*Work order:* Copy out each line below exactly as it appears.

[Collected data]

_ _ _ _

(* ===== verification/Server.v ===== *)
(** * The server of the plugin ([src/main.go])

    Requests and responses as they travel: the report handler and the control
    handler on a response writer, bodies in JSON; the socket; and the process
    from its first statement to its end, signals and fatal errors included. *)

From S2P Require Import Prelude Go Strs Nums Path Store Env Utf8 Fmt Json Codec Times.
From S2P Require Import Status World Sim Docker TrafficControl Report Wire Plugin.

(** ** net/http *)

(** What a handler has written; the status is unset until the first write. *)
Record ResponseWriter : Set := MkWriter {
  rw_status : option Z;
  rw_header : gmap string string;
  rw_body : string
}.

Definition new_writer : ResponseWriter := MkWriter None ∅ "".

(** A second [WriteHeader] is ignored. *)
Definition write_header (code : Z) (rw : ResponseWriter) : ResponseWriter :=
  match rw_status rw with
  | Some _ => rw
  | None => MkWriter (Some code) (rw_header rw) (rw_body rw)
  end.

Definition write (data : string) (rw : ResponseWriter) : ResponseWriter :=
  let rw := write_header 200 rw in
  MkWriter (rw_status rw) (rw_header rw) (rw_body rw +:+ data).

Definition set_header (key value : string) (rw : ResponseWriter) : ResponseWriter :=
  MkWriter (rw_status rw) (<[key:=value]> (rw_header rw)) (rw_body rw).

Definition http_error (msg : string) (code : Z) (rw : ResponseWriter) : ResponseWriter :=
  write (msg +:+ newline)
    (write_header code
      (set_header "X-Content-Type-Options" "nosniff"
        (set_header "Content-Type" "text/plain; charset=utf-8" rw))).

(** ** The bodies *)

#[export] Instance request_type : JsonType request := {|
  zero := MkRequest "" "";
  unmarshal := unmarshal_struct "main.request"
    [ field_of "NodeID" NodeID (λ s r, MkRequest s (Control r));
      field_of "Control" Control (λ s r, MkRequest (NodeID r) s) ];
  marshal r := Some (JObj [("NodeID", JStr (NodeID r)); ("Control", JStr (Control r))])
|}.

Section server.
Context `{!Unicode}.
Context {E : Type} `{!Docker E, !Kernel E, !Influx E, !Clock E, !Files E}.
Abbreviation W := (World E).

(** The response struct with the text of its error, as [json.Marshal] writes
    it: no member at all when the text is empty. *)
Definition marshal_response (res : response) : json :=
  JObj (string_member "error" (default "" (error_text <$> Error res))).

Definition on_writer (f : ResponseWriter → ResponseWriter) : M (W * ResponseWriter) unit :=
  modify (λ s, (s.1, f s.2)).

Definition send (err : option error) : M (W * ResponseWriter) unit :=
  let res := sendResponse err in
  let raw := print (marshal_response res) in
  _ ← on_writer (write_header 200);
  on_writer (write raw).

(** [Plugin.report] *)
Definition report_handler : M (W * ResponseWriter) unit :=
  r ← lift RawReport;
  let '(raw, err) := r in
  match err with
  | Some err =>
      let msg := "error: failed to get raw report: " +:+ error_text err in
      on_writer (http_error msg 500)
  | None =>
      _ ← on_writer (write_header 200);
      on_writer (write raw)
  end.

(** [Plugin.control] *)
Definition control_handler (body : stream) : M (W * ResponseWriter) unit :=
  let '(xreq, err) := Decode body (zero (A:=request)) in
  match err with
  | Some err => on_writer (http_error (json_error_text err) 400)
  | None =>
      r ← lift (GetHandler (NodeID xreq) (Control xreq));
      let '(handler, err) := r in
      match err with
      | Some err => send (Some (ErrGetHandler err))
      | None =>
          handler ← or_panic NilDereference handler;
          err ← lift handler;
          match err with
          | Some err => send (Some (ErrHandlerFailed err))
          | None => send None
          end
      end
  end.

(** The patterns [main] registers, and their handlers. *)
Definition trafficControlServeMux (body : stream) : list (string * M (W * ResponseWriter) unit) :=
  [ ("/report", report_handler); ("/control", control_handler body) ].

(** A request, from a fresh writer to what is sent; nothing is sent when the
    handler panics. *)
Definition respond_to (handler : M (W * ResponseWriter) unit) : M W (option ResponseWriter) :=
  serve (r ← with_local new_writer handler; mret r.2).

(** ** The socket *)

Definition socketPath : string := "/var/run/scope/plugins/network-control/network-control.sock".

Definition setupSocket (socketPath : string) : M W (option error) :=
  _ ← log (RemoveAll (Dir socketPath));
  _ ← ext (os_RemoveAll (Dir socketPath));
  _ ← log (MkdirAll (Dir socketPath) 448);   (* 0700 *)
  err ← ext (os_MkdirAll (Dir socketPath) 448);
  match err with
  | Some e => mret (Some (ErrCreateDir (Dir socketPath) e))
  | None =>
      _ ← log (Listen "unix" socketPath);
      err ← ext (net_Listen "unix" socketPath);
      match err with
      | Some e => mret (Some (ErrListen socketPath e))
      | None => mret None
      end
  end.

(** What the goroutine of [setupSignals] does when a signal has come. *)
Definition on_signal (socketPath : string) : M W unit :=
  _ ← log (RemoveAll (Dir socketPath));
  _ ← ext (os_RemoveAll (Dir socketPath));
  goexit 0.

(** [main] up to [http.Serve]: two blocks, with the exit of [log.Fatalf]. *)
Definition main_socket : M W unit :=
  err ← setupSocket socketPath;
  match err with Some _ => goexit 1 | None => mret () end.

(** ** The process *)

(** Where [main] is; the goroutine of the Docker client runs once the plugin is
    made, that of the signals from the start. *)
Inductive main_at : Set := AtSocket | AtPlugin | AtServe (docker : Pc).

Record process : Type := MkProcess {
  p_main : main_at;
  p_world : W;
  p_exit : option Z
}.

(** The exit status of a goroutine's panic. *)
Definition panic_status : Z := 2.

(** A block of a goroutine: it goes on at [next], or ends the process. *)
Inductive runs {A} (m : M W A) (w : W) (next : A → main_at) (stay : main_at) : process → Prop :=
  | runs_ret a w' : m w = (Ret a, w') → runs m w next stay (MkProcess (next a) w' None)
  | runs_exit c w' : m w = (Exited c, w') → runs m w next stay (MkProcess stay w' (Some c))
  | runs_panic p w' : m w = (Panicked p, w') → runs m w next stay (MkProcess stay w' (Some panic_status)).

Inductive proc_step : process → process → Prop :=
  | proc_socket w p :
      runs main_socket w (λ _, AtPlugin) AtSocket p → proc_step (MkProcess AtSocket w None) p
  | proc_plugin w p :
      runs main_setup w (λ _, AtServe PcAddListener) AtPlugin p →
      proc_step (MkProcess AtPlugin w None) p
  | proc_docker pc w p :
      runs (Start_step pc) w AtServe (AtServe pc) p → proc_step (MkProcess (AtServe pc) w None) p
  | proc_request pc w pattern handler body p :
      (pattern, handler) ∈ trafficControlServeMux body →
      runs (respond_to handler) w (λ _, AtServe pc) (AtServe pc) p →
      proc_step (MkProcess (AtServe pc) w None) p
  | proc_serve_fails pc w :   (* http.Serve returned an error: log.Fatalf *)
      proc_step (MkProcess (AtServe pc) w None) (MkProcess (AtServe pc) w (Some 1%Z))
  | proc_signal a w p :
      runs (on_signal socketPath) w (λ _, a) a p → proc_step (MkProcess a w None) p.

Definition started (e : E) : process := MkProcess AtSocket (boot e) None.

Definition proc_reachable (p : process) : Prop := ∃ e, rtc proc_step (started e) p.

_ _ _ _

*Output:*
(* ===== verification/Server.v ===== *)
(** * The server of the plugin ([src/main.go])

    Requests and responses as they travel: the report handler and the control
    handler on a response writer, bodies in JSON; the socket; and the process
    from its first statement to its end, signals and fatal errors included. *)

From S2P Require Import Prelude Go Strs Nums Path Store Env Utf8 Fmt Json Codec Times.
From S2P Require Import Status World Sim Docker TrafficControl Report Wire Plugin.

(** ** net/http *)

(** What a handler has written; the status is unset until the first write. *)
Record ResponseWriter : Set := MkWriter {
  rw_status : option Z;
  rw_header : gmap string string;
  rw_body : string
}.

Definition new_writer : ResponseWriter := MkWriter None ∅ "".

(** A second [WriteHeader] is ignored. *)
Definition write_header (code : Z) (rw : ResponseWriter) : ResponseWriter :=
  match rw_status rw with
  | Some _ => rw
  | None => MkWriter (Some code) (rw_header rw) (rw_body rw)
  end.

Definition write (data : string) (rw : ResponseWriter) : ResponseWriter :=
  let rw := write_header 200 rw in
  MkWriter (rw_status rw) (rw_header rw) (rw_body rw +:+ data).

Definition set_header (key value : string) (rw : ResponseWriter) : ResponseWriter :=
  MkWriter (rw_status rw) (<[key:=value]> (rw_header rw)) (rw_body rw).

Definition http_error (msg : string) (code : Z) (rw : ResponseWriter) : ResponseWriter :=
  write (msg +:+ newline)
    (write_header code
      (set_header "X-Content-Type-Options" "nosniff"
        (set_header "Content-Type" "text/plain; charset=utf-8" rw))).

(** ** The bodies *)

#[export] Instance request_type : JsonType request := {|
  zero := MkRequest "" "";
  unmarshal := unmarshal_struct "main.request"
    [ field_of "NodeID" NodeID (λ s r, MkRequest s (Control r));
      field_of "Control" Control (λ s r, MkRequest (NodeID r) s) ];
  marshal r := Some (JObj [("NodeID", JStr (NodeID r)); ("Control", JStr (Control r))])
|}.

Section server.
Context `{!Unicode}.
Context {E : Type} `{!Docker E, !Kernel E, !Influx E, !Clock E, !Files E}.
Abbreviation W := (World E).

(** The response struct with the text of its error, as [json.Marshal] writes
    it: no member at all when the text is empty. *)
Definition marshal_response (res : response) : json :=
  JObj (string_member "error" (default "" (error_text <$> Error res))).

Definition on_writer (f : ResponseWriter → ResponseWriter) : M (W * ResponseWriter) unit :=
  modify (λ s, (s.1, f s.2)).

Definition send (err : option error) : M (W * ResponseWriter) unit :=
  let res := sendResponse err in
  let raw := print (marshal_response res) in
  _ ← on_writer (write_header 200);
  on_writer (write raw).

(** [Plugin.report] *)
Definition report_handler : M (W * ResponseWriter) unit :=
  r ← lift RawReport;
  let '(raw, err) := r in
  match err with
  | Some err =>
      let msg := "error: failed to get raw report: " +:+ error_text err in
      on_writer (http_error msg 500)
  | None =>
      _ ← on_writer (write_header 200);
      on_writer (write raw)
  end.

(** [Plugin.control] *)
Definition control_handler (body : stream) : M (W * ResponseWriter) unit :=
  let '(xreq, err) := Decode body (zero (A:=request)) in
  match err with
  | Some err => on_writer (http_error (json_error_text err) 400)
  | None =>
      r ← lift (GetHandler (NodeID xreq) (Control xreq));
      let '(handler, err) := r in
      match err with
      | Some err => send (Some (ErrGetHandler err))
      | None =>
          handler ← or_panic NilDereference handler;
          err ← lift handler;
          match err with
          | Some err => send (Some (ErrHandlerFailed err))
          | None => send None
          end
      end
  end.

(** The patterns [main] registers, and their handlers. *)
Definition trafficControlServeMux (body : stream) : list (string * M (W * ResponseWriter) unit) :=
  [ ("/report", report_handler); ("/control", control_handler body) ].

(** A request, from a fresh writer to what is sent; nothing is sent when the
    handler panics. *)
Definition respond_to (handler : M (W * ResponseWriter) unit) : M W (option ResponseWriter) :=
  serve (r ← with_local new_writer handler; mret r.2).

(** ** The socket *)

Definition socketPath : string := "/var/run/scope/plugins/network-control/network-control.sock".

Definition setupSocket (socketPath : string) : M W (option error) :=
  _ ← log (RemoveAll (Dir socketPath));
  _ ← ext (os_RemoveAll (Dir socketPath));
  _ ← log (MkdirAll (Dir socketPath) 448);   (* 0700 *)
  err ← ext (os_MkdirAll (Dir socketPath) 448);
  match err with
  | Some e => mret (Some (ErrCreateDir (Dir socketPath) e))
  | None =>
      _ ← log (Listen "unix" socketPath);
      err ← ext (net_Listen "unix" socketPath);
      match err with
      | Some e => mret (Some (ErrListen socketPath e))
      | None => mret None
      end
  end.

(** What the goroutine of [setupSignals] does when a signal has come. *)
Definition on_signal (socketPath : string) : M W unit :=
  _ ← log (RemoveAll (Dir socketPath));
  _ ← ext (os_RemoveAll (Dir socketPath));
  goexit 0.

(** [main] up to [http.Serve]: two blocks, with the exit of [log.Fatalf]. *)
Definition main_socket : M W unit :=
  err ← setupSocket socketPath;
  match err with Some _ => goexit 1 | None => mret () end.

(** ** The process *)

(** Where [main] is; the goroutine of the Docker client runs once the plugin is
    made, that of the signals from the start. *)
Inductive main_at : Set := AtSocket | AtPlugin | AtServe (docker : Pc).

Record process : Type := MkProcess {
  p_main : main_at;
  p_world : W;
  p_exit : option Z
}.

(** The exit status of a goroutine's panic. *)
Definition panic_status : Z := 2.

(** A block of a goroutine: it goes on at [next], or ends the process. *)
Inductive runs {A} (m : M W A) (w : W) (next : A → main_at) (stay : main_at) : process → Prop :=
  | runs_ret a w' : m w = (Ret a, w') → runs m w next stay (MkProcess (next a) w' None)
  | runs_exit c w' : m w = (Exited c, w') → runs m w next stay (MkProcess stay w' (Some c))
  | runs_panic p w' : m w = (Panicked p, w') → runs m w next stay (MkProcess stay w' (Some panic_status)).

Inductive proc_step : process → process → Prop :=
  | proc_socket w p :
      runs main_socket w (λ _, AtPlugin) AtSocket p → proc_step (MkProcess AtSocket w None) p
  | proc_plugin w p :
      runs main_setup w (λ _, AtServe PcAddListener) AtPlugin p →
      proc_step (MkProcess AtPlugin w None) p
  | proc_docker pc w p :
      runs (Start_step pc) w AtServe (AtServe pc) p → proc_step (MkProcess (AtServe pc) w None) p
  | proc_request pc w pattern handler body p :
      (pattern, handler) ∈ trafficControlServeMux body →
      runs (respond_to handler) w (λ _, AtServe pc) (AtServe pc) p →
      proc_step (MkProcess (AtServe pc) w None) p
  | proc_serve_fails pc w :   (* http.Serve returned an error: log.Fatalf *)
      proc_step (MkProcess (AtServe pc) w None) (MkProcess (AtServe pc) w (Some 1%Z))
  | proc_signal a w p :
      runs (on_signal socketPath) w (λ _, a) a p → proc_step (MkProcess a w None) p.

Definition started (e : E) : process := MkProcess AtSocket (boot e) None.

Definition proc_reachable (p : process) : Prop := ∃ e, rtc proc_step (started e) p.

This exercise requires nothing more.